Recorded data
Lemma allocator_disabled_resolution_witness :
  (allocator_disabled (constant_decoder sample_cluster_settings)
     (constant_server "{}") fresh).1 = Ok "disabled".
Proof.
  destruct (allocator_disabled_resolution
              (constant_decoder sample_cluster_settings)
              (constant_server "{}") fresh sample_cluster_settings
              [(Text.codes allocation_key, ustr "false")]
              [(Text.codes allocation_key, PBool true)]
              eq_refl eq_refl eq_refl) as (_ & _ & _ & H).
  apply (H (ustr "false") (PBool true) false true); reflexivity.
Defined.

Lemma traverse_Forall2 {A B} (f : A → result B) (l : list A) (l' : list B) :
  traverse f l = Ok l' → Forall2 (λ a b, f a = Ok b) l l'.
Proof.
  revert l'. induction l as [|a l IH]; intros l' H; simpl in H.
  - injection H as E. subst l'. constructor.
  - destruct (f a) as [b|] eqn:E; [| done]. revert H. run.
    destruct (traverse f l) as [bs|]; [| done]. run.
    intros [= <-]. constructor; auto.
Qed.

Lemma traverse_elem {A B} (f : A → result B) (l : list A) (l' : list B) b :
  traverse f l = Ok l' → b ∈ l' ↔ ∃ a, a ∈ l ∧ f a = Ok b.
Proof.
  intros H. apply traverse_Forall2 in H.
  induction H as [|a b' l l' Hab _ IH].
  - split; [by intros ?%elem_of_nil | by intros (? & ?%elem_of_nil & _)].
  - rewrite elem_of_cons, IH. split.
    + intros [-> | (a' & ? & ?)]; [exists a | exists a'];
        rewrite elem_of_cons; auto.
    + intros (a' & [-> | ?]%elem_of_cons & ?); [left; congruence |].
      right; eauto.
Qed.

Lemma value_set_elem (disabled : gmap hkey pyval) (states : gset hkey) k :
  value_set disabled = Ok states →
  k ∈ states ↔ ∃ i v, disabled !! i = Some v ∧ py_hash_key v = Ok k.
Proof.
  unfold value_set.
  destruct (traverse py_hash_key (map_to_list disabled).*2) as [keys|] eqn:E;
    [| done].
  run. intros [= <-].
  rewrite elem_of_list_to_set, (traverse_elem _ _ _ _ E). split.
  - intros (v & Hv & Hk). apply list_elem_of_fmap in Hv as ([i v'] & -> & Hi).
    apply elem_of_map_to_list in Hi. by exists i, v'.
  - intros (i & v & Hi & Hk). exists v. split; [| done].
    apply list_elem_of_fmap. exists (i, v). split; [done |].
    by apply elem_of_map_to_list.
Qed.

Lemma size_two_distinct (states : gset hkey) (a b : hkey) :
  a ∈ states → b ∈ states → a ≠ b → (1 < size states)%nat.
Proof.
  intros Ha Hb Hab.
  assert ({[a]} ∪ {[b]} ⊆ states) as Hsub.
  { apply union_subseteq. by split; apply singleton_subseteq_l. }
  apply subseteq_size in Hsub.
  rewrite size_union in Hsub by set_solver.
  rewrite !size_singleton in Hsub. lia.
Qed.

(** C1, as the code has it: [flushing_disabled] looks at the set of
    distinct values of the index map.  It answers "some" when [True] is
    among two or more distinct values, "disabled" when [True] is the only
    value, "enabled" when the only value is anything else, the ["unknown"]
    marker included, and "unknown" when the map is empty or holds several
    distinct values none of which is [True]. *)
Theorem flushing_disabled_answers json_loads server c disabled states :
  (get_index_translog_disable_flush json_loads server c).1 = Ok disabled →
  value_set disabled = Ok states →
  let answer := (flushing_disabled json_loads server c).1 in
  (∀ k, k ∈ states ↔
        ∃ i v, disabled !! i = Some v ∧ py_hash_key v = Ok k) ∧
  (KNum 1 ∈ states → (∃ k, k ∈ states ∧ k ≠ KNum 1) → answer = Ok "some") ∧
  (states = {[KNum 1]} → answer = Ok "disabled") ∧
  (∀ k, k ≠ KNum 1 → states = {[k]} → answer = Ok "enabled") ∧
  (states = ∅ → answer = Ok "unknown") ∧
  (KNum 1 ∉ states → (1 < size states)%nat → answer = Ok "unknown").
Proof.
  intros G V answer.
  assert (answer = flushing_of disabled) as ->.
  { unfold answer, flushing_disabled. by rewrite lifted_after, G. }
  unfold flushing_of. rewrite V. run. split_and!.
  - intros k. by apply value_set_elem.
  - intros H1 (k & Hk & Hne).
    pose proof (size_two_distinct _ _ _ H1 Hk (not_eq_sym Hne)).
    by rewrite (bool_decide_eq_true_2 _ H), (bool_decide_eq_true_2 _ H1).
  - intros ->. rewrite size_singleton.
    rewrite (bool_decide_eq_false_2 (1 < 1)%nat) by lia.
    rewrite (bool_decide_eq_true_2 (1 = 1)%nat) by done.
    by rewrite bool_decide_eq_true_2 by set_solver.
  - intros k Hk ->. rewrite size_singleton.
    rewrite (bool_decide_eq_false_2 (1 < 1)%nat) by lia.
    rewrite (bool_decide_eq_true_2 (1 = 1)%nat) by done.
    rewrite bool_decide_eq_false_2; [done | set_solver].
  - intros ->. rewrite size_empty.
    rewrite (bool_decide_eq_false_2 (1 < 0)%nat) by lia.
    by rewrite (bool_decide_eq_false_2 (0 = 1)%nat) by lia.
  - intros H1 Hs. rewrite (bool_decide_eq_false_2 (KNum 1 ∈ states)) by done.
    rewrite andb_false_r.
    by rewrite bool_decide_eq_false_2 by lia.
Qed.

Lemma flushing_disabled_answers_witness :
  (flushing_disabled (constant_decoder sample_index_settings)
     (constant_server "{}") fresh).1 = Ok "enabled".
Proof.
  destruct (flushing_disabled_answers
              (constant_decoder sample_index_settings)
              (constant_server "{}") fresh index_a_unknown
              {[ KText (Text.codes "unknown") ]})
    as (_ & _ & _ & H & _).
  - by vm_compute.
  - by vm_compute.
  - apply (H (KText (Text.codes "unknown"))); [discriminate | reflexivity].
Defined.

(** C1 as the specification has it, refuted: the index map
    [{a: "unknown"}], which a [/_settings] response with one index and no
    flush setting produces, is answered "enabled", not "unknown". *)
Lemma flushing_all_unknown_is_enabled :
  index_translog_of sample_index_settings = Ok index_a_unknown ∧
  flushing_of index_a_unknown = Ok "enabled" ∧
  flushing_of index_a_unknown ≠ Ok "unknown".
Proof. by vm_compute. Qed.

Lemma flushing_examples :
  flushing_of ∅ = Ok "unknown" ∧
  flushing_of {[ KText (Text.codes "a") := PBool true;
                 KText (Text.codes "b") := PBool true ]} = Ok "disabled" ∧
  flushing_of {[ KText (Text.codes "a") := PBool true;
                 KText (Text.codes "b") := PBool false ]} = Ok "some" ∧
  flushing_of {[ KText (Text.codes "a") := PBool false;
                 KText (Text.codes "b") := PStr "unknown" ]} = Ok "unknown".
Proof. by vm_compute. Qed.

(** ** my_node_id *)



Section MyNodeId.

Variable json_loads : string → option pyval.
Variable server : list request_sent → request_sent → response.

Lemma bind_stateful {S A B} (m : stateful S A) (f : A → stateful S B) s :
  (m ≫= f) s =
    match m s with
    | (Ok a, s') => f a s'
    | (Raise e, s') => (Raise e, s')
    end.
Proof. reflexivity. Qed.

Lemma bind_lift {S A B} (r : result A) (f : A → stateful S B) s :
  (lift r ≫= f) s =
    match r with
    | Ok a => f a s
    | Raise e => (Raise e, s)
    end.
Proof. by destruct r. Qed.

What you are asked to do: If a line comes after the one that contains "induction H as [|a b' l l' Hab _ IH].", leave it out; return every line of the entries up to that point exactly, starting with the first, with that line included.

Worked solution:
Lemma allocator_disabled_resolution_witness :
  (allocator_disabled (constant_decoder sample_cluster_settings)
     (constant_server "{}") fresh).1 = Ok "disabled".
Proof.
  destruct (allocator_disabled_resolution
              (constant_decoder sample_cluster_settings)
              (constant_server "{}") fresh sample_cluster_settings
              [(Text.codes allocation_key, ustr "false")]
              [(Text.codes allocation_key, PBool true)]
              eq_refl eq_refl eq_refl) as (_ & _ & _ & H).
  apply (H (ustr "false") (PBool true) false true); reflexivity.
Defined.

Lemma traverse_Forall2 {A B} (f : A → result B) (l : list A) (l' : list B) :
  traverse f l = Ok l' → Forall2 (λ a b, f a = Ok b) l l'.
Proof.
  revert l'. induction l as [|a l IH]; intros l' H; simpl in H.
  - injection H as E. subst l'. constructor.
  - destruct (f a) as [b|] eqn:E; [| done]. revert H. run.
    destruct (traverse f l) as [bs|]; [| done]. run.
    intros [= <-]. constructor; auto.
Qed.

Lemma traverse_elem {A B} (f : A → result B) (l : list A) (l' : list B) b :
  traverse f l = Ok l' → b ∈ l' ↔ ∃ a, a ∈ l ∧ f a = Ok b.
Proof.
  intros H. apply traverse_Forall2 in H.
  induction H as [|a b' l l' Hab _ IH].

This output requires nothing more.